--- INPUT MATERIAL ---

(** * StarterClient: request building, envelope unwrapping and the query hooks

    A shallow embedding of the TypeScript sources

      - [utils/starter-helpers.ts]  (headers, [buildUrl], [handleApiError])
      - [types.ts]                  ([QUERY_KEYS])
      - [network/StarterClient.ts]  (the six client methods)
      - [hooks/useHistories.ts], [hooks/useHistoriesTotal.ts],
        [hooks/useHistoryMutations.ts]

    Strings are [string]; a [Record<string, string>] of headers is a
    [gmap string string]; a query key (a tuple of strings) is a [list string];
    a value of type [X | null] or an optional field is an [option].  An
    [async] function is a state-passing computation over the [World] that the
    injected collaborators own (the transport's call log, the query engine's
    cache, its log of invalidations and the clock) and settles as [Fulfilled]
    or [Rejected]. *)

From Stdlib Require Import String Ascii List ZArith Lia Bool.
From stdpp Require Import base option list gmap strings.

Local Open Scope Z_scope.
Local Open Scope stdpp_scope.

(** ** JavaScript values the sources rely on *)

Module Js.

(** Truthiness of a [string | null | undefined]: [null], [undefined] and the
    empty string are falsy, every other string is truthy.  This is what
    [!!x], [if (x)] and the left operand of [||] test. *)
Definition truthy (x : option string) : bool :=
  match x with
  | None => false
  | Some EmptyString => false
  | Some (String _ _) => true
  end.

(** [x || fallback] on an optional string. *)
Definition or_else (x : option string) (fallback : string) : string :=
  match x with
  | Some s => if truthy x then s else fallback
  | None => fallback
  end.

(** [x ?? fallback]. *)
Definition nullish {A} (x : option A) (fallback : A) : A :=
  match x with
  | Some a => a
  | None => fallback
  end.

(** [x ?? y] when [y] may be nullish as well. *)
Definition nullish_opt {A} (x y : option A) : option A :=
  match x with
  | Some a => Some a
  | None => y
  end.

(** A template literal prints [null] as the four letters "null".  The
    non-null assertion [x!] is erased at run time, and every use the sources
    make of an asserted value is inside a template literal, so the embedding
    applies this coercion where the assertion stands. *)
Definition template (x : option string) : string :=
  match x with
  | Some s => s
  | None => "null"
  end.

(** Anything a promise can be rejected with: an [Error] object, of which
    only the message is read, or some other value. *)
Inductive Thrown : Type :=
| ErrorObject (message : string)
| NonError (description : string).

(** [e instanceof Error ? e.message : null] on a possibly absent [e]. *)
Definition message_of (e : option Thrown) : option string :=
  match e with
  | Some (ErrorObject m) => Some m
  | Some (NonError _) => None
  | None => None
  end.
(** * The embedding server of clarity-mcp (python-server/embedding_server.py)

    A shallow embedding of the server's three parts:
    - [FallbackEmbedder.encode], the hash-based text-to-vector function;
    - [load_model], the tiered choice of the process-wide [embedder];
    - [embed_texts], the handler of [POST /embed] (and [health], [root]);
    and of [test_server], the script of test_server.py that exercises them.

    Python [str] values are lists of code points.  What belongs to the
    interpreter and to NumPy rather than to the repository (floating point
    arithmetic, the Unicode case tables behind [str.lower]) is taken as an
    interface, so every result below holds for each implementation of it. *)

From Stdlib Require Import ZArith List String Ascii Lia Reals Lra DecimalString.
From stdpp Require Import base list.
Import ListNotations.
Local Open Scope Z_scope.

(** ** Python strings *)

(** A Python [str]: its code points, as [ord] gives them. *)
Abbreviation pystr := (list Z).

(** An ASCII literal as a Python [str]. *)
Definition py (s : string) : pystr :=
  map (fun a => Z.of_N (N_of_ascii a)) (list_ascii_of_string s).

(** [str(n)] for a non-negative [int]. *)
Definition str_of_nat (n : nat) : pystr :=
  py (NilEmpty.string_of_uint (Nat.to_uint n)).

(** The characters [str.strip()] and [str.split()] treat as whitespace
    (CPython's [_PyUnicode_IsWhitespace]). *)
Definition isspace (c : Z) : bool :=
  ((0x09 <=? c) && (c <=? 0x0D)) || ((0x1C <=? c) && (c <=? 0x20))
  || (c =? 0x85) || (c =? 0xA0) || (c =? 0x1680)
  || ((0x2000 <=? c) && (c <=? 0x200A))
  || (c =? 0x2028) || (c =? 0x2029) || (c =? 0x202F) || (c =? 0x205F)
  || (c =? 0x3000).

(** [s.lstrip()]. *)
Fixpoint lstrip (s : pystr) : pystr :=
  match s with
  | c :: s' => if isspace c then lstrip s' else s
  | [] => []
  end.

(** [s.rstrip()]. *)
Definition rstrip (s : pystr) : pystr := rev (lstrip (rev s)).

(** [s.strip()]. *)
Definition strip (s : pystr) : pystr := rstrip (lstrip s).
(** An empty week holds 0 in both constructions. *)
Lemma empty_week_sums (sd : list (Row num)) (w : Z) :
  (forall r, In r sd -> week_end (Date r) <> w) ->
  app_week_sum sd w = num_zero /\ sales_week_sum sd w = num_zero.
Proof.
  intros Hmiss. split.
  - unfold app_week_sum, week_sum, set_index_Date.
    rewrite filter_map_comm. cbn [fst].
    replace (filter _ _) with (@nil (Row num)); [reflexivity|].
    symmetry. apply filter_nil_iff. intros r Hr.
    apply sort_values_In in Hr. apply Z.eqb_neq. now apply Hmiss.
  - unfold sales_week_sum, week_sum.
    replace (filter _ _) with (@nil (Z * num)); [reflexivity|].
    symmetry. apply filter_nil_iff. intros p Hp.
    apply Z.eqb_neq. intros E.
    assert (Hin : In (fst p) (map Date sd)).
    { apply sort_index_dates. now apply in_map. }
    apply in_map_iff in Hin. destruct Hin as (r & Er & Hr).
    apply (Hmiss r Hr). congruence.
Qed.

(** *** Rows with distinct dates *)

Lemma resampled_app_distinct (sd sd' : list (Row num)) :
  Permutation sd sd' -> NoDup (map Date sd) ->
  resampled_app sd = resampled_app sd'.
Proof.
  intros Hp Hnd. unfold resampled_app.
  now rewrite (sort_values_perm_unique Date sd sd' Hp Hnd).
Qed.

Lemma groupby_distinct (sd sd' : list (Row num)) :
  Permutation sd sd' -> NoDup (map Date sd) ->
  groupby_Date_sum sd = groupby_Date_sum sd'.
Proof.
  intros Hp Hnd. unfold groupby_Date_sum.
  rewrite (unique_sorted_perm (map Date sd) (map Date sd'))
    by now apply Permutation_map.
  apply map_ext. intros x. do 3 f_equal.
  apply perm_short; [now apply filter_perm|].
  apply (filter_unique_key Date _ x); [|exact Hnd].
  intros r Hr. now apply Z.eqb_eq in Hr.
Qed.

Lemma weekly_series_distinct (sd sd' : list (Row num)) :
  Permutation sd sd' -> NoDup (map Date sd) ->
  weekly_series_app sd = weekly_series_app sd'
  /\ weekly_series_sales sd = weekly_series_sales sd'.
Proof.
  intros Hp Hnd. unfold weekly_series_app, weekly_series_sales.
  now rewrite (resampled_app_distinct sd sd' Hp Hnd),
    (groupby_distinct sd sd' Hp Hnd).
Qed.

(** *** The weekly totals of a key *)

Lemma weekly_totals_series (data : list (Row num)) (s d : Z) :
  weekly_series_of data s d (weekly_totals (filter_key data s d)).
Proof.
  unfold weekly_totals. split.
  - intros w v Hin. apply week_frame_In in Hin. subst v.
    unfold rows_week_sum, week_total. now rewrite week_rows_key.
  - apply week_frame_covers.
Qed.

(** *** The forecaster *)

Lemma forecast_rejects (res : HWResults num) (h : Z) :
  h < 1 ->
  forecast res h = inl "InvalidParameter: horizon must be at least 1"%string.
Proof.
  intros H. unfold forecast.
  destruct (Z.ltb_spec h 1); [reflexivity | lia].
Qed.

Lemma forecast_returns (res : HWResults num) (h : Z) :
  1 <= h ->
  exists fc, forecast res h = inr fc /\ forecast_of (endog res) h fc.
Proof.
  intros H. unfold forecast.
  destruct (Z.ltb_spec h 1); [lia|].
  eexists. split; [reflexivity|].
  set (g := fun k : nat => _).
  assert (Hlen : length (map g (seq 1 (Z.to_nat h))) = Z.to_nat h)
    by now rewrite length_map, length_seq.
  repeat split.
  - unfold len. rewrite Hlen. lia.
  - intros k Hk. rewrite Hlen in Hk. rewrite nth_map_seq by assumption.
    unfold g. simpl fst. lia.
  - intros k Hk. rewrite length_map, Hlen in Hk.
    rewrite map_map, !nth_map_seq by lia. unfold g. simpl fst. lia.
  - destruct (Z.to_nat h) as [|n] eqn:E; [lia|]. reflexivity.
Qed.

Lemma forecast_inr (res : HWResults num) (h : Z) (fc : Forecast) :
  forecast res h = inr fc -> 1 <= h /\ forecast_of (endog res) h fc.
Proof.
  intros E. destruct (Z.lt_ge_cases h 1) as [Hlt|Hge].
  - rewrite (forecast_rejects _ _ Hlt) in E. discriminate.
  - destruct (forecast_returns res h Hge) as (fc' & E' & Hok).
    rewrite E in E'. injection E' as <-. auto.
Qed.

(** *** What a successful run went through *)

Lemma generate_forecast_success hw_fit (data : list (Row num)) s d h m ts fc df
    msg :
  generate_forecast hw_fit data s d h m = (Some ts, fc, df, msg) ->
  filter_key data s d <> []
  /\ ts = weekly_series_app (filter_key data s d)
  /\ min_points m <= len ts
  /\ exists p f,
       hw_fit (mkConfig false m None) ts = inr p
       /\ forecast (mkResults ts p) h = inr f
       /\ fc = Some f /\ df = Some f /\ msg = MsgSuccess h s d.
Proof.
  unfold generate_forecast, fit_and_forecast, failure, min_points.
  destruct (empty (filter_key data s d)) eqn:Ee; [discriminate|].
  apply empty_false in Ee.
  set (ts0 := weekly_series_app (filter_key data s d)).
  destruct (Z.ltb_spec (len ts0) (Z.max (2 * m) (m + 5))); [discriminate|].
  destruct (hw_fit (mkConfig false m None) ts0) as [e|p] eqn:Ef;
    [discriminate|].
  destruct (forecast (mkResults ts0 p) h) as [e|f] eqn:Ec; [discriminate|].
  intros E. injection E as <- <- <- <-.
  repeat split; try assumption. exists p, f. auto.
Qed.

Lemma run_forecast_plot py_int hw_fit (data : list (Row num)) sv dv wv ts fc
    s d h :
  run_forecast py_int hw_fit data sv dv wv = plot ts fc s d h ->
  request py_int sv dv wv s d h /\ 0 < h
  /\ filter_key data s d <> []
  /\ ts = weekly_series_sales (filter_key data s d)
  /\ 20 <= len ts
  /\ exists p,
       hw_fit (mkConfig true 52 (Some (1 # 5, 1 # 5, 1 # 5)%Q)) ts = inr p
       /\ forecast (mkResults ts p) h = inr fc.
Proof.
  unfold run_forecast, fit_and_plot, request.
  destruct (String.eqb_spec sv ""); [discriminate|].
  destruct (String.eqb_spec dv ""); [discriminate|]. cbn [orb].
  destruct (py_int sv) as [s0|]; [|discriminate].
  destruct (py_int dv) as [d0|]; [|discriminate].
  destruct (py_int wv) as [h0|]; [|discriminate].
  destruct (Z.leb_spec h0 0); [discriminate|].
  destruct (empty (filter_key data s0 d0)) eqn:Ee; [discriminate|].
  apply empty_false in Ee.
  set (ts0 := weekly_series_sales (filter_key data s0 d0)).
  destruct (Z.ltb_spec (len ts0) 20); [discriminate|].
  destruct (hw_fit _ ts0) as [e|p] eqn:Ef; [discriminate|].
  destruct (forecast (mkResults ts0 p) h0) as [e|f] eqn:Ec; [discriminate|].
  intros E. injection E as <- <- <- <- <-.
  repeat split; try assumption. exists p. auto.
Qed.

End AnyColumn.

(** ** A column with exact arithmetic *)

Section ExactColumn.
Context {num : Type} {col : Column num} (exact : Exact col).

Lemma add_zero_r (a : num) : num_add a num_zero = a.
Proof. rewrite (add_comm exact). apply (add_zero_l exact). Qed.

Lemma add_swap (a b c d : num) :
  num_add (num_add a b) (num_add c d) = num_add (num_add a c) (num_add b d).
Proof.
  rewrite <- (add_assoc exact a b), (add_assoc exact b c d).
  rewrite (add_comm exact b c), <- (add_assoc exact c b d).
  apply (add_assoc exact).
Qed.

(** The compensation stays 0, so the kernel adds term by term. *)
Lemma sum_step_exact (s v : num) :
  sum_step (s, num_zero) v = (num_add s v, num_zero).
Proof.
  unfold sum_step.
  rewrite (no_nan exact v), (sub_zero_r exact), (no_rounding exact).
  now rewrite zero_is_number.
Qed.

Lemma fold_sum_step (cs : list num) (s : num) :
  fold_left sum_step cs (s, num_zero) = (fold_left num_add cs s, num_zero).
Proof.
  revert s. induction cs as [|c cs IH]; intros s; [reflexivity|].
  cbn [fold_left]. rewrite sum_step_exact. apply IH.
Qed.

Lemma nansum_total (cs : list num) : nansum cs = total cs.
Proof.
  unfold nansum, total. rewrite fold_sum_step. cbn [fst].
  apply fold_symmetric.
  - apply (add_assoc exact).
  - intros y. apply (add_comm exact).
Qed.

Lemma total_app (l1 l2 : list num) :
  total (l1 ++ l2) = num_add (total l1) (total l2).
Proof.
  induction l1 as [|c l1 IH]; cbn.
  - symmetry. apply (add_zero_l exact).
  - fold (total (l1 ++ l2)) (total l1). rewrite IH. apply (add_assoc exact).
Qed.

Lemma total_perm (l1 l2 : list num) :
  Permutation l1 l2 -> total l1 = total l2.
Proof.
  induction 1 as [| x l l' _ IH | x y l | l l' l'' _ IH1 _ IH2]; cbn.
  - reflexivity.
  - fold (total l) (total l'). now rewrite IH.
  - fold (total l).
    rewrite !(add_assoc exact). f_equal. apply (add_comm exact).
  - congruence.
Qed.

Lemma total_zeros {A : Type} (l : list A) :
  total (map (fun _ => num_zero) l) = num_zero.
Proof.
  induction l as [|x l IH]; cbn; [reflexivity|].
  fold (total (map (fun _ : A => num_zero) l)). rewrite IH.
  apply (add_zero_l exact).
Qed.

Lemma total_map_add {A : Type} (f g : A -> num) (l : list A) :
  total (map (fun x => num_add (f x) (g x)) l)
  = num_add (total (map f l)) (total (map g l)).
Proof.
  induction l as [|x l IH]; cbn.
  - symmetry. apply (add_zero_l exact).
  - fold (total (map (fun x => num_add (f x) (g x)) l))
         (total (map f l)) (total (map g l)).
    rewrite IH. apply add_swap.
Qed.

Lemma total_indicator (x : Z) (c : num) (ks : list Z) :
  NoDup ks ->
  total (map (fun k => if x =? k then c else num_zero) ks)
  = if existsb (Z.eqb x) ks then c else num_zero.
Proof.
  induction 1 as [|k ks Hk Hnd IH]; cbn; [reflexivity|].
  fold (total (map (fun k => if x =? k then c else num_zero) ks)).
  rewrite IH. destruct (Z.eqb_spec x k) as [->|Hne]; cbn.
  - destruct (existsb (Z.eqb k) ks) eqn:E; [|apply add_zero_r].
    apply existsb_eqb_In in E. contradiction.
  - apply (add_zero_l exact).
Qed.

---

- **PROBLEM**
If a line in the records holds the string "gmap", copy it.

- **EXERCISE RESPONSE**
    [gmap string string]; a query key (a tuple of strings) is a [list string];
From stdpp Require Import base option list gmap strings.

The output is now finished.